Exercise prompt –
Go through the entries below from the first line and output each one exactly, up to and including the line with "pose proof (generate_flat".

Exercise materials START

(** C6: for every generation of a scheduled basal, the variant without
    the expected-duration field, the returned instance has no
    [expectedDuration] key, though the scheduled schema fragment carries
    an [expectedDuration] descriptor. *)
Theorem scheduled_has_no_expectedDuration (ts fmt : value) (w : world) :
  (exists out w',
      generate {| Basal.subType := VStr "scheduled";
                  Basal.timestamp := ts;
                  Basal.format := fmt |} w = (Returned out, w')
      /\ has "expectedDuration" out = false)
  /\ has "expectedDuration" scheduled = true.
Proof.
  split; [ | reflexivity].
  pose proof (generate_flat ToString_other StringToNumber moment utcOffset
                toISOString (Common.generate envelope) common_duration
                common_basalRateValue common_basalRateSummary
                common_SCHEDULE_NAMES
                {| Basal.subType := VStr "scheduled";
                   Basal.timestamp := ts;
                   Basal.format := fmt |} w eq_refl eq_refl) as Hg.
  cbv zeta in Hg. cbn [Basal.subType Basal.timestamp Basal.format] in Hg.
  eexists. eexists. split; [exact Hg | ].
  unfold Basal.drop_expectedDuration.
  rewrite prop_delete. eval_eqb.
  rewrite generate_prop_literal with
    (d := Basal.descriptor (Basal.num 0)
            [Basal.required (VBool false) (VBool false);
             Basal.range (VStr ">= `duration`") (Basal.num 432000000)])
    by reflexivity.
  cbn [member prop get String.eqb Ascii.eqb Bool.eqb Basal.descriptor
         Basal.num not_nullish].
  rewrite has_delete. eval_eqb. reflexivity.
Qed.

Exercise materials END

Answer section –
(** C6: for every generation of a scheduled basal, the variant without
    the expected-duration field, the returned instance has no
    [expectedDuration] key, though the scheduled schema fragment carries
    an [expectedDuration] descriptor. *)
Theorem scheduled_has_no_expectedDuration (ts fmt : value) (w : world) :
  (exists out w',
      generate {| Basal.subType := VStr "scheduled";
                  Basal.timestamp := ts;
                  Basal.format := fmt |} w = (Returned out, w')
      /\ has "expectedDuration" out = false)
  /\ has "expectedDuration" scheduled = true.
Proof.
  split; [ | reflexivity].
  pose proof (generate_flat ToString_other StringToNumber moment utcOffset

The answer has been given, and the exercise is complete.